Work to be completed
Every line in the records below between the one holding "Definition holders (h" and the one holding "(ev x = [Released", inclusive, is to be set down exactly; all other lines are to be left out.

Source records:
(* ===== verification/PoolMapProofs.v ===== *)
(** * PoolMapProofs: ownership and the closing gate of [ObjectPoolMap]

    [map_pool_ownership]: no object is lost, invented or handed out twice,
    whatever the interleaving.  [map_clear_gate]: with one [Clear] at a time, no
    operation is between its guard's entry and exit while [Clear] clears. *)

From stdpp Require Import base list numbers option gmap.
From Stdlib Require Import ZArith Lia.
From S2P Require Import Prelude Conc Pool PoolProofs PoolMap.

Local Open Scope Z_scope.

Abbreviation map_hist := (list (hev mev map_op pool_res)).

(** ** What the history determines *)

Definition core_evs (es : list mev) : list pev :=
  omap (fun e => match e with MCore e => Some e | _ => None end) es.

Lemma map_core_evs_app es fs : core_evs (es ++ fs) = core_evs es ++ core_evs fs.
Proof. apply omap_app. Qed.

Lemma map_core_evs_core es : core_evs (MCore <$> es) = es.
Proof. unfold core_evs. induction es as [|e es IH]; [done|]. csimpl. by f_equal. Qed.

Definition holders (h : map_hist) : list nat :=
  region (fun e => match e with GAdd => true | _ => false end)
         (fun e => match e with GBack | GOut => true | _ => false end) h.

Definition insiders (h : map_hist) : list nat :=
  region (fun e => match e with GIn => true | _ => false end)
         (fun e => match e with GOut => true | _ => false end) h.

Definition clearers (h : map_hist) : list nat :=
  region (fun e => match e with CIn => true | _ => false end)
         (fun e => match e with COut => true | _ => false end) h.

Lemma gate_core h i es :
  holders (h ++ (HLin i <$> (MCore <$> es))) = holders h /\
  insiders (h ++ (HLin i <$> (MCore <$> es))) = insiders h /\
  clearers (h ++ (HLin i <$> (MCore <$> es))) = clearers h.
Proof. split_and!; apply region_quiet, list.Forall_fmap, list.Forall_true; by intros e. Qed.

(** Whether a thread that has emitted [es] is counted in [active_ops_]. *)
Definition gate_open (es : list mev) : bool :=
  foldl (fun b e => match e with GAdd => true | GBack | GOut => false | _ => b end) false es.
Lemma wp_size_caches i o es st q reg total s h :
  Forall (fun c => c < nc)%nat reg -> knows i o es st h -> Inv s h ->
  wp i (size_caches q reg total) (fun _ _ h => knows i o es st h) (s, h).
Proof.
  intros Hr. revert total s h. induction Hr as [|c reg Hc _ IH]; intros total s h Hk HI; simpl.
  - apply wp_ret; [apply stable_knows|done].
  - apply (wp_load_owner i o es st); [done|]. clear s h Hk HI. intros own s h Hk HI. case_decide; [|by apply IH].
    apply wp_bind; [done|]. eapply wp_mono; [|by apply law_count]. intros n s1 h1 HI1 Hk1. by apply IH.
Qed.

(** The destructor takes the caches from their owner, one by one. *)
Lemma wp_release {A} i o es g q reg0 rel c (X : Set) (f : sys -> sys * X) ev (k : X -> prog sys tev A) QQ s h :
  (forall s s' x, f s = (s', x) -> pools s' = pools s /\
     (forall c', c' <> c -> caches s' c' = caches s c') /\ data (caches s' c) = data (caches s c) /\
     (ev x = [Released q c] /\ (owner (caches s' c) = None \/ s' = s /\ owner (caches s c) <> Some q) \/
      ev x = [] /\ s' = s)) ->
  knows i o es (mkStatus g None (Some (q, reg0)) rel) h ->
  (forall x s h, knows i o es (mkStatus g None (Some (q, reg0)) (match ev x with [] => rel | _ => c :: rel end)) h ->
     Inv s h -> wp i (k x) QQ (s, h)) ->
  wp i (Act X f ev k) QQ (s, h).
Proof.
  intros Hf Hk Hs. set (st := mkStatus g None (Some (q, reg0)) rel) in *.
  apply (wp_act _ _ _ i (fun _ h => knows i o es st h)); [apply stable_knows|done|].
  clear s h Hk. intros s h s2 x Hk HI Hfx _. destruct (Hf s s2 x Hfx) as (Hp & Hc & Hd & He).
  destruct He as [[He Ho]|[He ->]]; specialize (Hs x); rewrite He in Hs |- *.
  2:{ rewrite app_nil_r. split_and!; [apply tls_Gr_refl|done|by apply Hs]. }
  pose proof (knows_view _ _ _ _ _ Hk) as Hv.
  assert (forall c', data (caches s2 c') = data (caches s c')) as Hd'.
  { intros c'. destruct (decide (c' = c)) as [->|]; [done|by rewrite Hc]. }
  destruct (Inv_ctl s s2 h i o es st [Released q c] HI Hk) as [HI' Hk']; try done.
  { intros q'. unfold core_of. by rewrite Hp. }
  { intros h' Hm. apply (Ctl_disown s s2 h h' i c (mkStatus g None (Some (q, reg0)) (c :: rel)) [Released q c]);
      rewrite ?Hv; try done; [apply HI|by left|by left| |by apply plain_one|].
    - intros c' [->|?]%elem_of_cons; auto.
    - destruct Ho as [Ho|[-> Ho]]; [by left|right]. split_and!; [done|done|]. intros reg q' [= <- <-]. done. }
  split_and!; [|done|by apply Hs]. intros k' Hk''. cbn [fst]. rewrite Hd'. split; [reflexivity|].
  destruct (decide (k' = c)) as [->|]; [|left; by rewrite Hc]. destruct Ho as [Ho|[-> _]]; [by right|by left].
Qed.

Task solution
Definition holders (h : map_hist) : list nat :=
  region (fun e => match e with GAdd => true | _ => false end)
         (fun e => match e with GBack | GOut => true | _ => false end) h.

Definition insiders (h : map_hist) : list nat :=
  region (fun e => match e with GIn => true | _ => false end)
         (fun e => match e with GOut => true | _ => false end) h.

Definition clearers (h : map_hist) : list nat :=
  region (fun e => match e with CIn => true | _ => false end)
         (fun e => match e with COut => true | _ => false end) h.

Lemma gate_core h i es :
  holders (h ++ (HLin i <$> (MCore <$> es))) = holders h /\
  insiders (h ++ (HLin i <$> (MCore <$> es))) = insiders h /\
  clearers (h ++ (HLin i <$> (MCore <$> es))) = clearers h.
Proof. split_and!; apply region_quiet, list.Forall_fmap, list.Forall_true; by intros e. Qed.

(** Whether a thread that has emitted [es] is counted in [active_ops_]. *)
Definition gate_open (es : list mev) : bool :=
  foldl (fun b e => match e with GAdd => true | GBack | GOut => false | _ => b end) false es.
Lemma wp_size_caches i o es st q reg total s h :
  Forall (fun c => c < nc)%nat reg -> knows i o es st h -> Inv s h ->
  wp i (size_caches q reg total) (fun _ _ h => knows i o es st h) (s, h).
Proof.
  intros Hr. revert total s h. induction Hr as [|c reg Hc _ IH]; intros total s h Hk HI; simpl.
  - apply wp_ret; [apply stable_knows|done].
  - apply (wp_load_owner i o es st); [done|]. clear s h Hk HI. intros own s h Hk HI. case_decide; [|by apply IH].
    apply wp_bind; [done|]. eapply wp_mono; [|by apply law_count]. intros n s1 h1 HI1 Hk1. by apply IH.
Qed.

(** The destructor takes the caches from their owner, one by one. *)
Lemma wp_release {A} i o es g q reg0 rel c (X : Set) (f : sys -> sys * X) ev (k : X -> prog sys tev A) QQ s h :
  (forall s s' x, f s = (s', x) -> pools s' = pools s /\
     (forall c', c' <> c -> caches s' c' = caches s c') /\ data (caches s' c) = data (caches s c) /\
     (ev x = [Released q c] /\ (owner (caches s' c) = None \/ s' = s /\ owner (caches s c) <> Some q) \/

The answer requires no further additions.